(Stored data)
┄┄┄┄┄┄

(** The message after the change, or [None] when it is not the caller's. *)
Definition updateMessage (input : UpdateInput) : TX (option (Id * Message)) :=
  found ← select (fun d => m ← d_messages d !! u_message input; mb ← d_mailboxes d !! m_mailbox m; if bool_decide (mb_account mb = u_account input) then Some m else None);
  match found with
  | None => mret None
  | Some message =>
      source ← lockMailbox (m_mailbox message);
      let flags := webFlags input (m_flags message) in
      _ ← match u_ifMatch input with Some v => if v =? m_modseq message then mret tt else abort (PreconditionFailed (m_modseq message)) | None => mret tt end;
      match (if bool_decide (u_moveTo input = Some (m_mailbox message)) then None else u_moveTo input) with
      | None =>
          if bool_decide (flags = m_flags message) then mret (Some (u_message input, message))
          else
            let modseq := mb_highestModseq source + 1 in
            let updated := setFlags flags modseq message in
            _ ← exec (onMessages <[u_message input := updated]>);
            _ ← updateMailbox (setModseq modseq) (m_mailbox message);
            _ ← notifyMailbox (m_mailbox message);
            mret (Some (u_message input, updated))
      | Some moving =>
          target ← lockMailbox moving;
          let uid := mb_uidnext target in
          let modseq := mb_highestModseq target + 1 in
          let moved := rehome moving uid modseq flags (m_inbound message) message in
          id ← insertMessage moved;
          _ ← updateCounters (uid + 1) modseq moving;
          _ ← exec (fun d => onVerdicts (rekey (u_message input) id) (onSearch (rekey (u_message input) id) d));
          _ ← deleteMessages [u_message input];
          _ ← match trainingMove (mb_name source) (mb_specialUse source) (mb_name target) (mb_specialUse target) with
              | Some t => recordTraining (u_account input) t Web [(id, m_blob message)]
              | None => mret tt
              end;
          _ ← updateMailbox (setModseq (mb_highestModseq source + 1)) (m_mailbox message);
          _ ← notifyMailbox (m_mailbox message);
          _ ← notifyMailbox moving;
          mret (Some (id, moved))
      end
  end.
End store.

┄┄┄┄┄┄

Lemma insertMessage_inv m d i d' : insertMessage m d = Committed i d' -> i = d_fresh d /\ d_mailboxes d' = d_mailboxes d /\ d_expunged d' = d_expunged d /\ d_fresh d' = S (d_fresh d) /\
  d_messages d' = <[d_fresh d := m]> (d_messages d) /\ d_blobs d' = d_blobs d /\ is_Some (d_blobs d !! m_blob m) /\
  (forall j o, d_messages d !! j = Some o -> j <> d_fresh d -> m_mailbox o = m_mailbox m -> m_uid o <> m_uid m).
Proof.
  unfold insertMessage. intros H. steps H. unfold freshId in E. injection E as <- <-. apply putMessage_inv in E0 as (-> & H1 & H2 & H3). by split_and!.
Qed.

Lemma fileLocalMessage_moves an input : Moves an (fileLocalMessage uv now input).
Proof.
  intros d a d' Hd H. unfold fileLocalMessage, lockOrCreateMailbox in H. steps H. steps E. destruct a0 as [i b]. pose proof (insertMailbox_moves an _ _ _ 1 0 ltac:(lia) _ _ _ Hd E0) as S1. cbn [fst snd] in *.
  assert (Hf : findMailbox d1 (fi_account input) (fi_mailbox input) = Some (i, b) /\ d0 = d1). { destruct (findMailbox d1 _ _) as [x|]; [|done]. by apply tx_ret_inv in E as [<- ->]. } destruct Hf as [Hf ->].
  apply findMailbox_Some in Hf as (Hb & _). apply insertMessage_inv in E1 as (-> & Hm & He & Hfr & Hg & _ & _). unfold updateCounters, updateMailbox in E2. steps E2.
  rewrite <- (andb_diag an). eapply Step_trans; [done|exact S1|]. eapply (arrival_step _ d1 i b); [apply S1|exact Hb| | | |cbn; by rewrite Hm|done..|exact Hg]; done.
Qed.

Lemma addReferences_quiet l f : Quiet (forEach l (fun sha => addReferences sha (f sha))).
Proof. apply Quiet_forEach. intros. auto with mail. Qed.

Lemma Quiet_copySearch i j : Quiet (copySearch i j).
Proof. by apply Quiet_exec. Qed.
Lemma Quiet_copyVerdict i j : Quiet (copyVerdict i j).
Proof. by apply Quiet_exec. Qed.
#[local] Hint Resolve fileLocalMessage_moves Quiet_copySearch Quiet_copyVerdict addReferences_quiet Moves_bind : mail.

┄┄┄┄┄┄

**WHAT TO PRODUCE**. Start with the line above that contains "(** The message" and end with the line that contains "modseq) (m_mailbox message);". Write out those lines exactly, and only those.

**SOLUTION TO THE EXERCISE**.
(** The message after the change, or [None] when it is not the caller's. *)
Definition updateMessage (input : UpdateInput) : TX (option (Id * Message)) :=
  found ← select (fun d => m ← d_messages d !! u_message input; mb ← d_mailboxes d !! m_mailbox m; if bool_decide (mb_account mb = u_account input) then Some m else None);
  match found with
  | None => mret None
  | Some message =>
      source ← lockMailbox (m_mailbox message);
      let flags := webFlags input (m_flags message) in
      _ ← match u_ifMatch input with Some v => if v =? m_modseq message then mret tt else abort (PreconditionFailed (m_modseq message)) | None => mret tt end;
      match (if bool_decide (u_moveTo input = Some (m_mailbox message)) then None else u_moveTo input) with
      | None =>
          if bool_decide (flags = m_flags message) then mret (Some (u_message input, message))
          else
            let modseq := mb_highestModseq source + 1 in
            let updated := setFlags flags modseq message in
            _ ← exec (onMessages <[u_message input := updated]>);
            _ ← updateMailbox (setModseq modseq) (m_mailbox message);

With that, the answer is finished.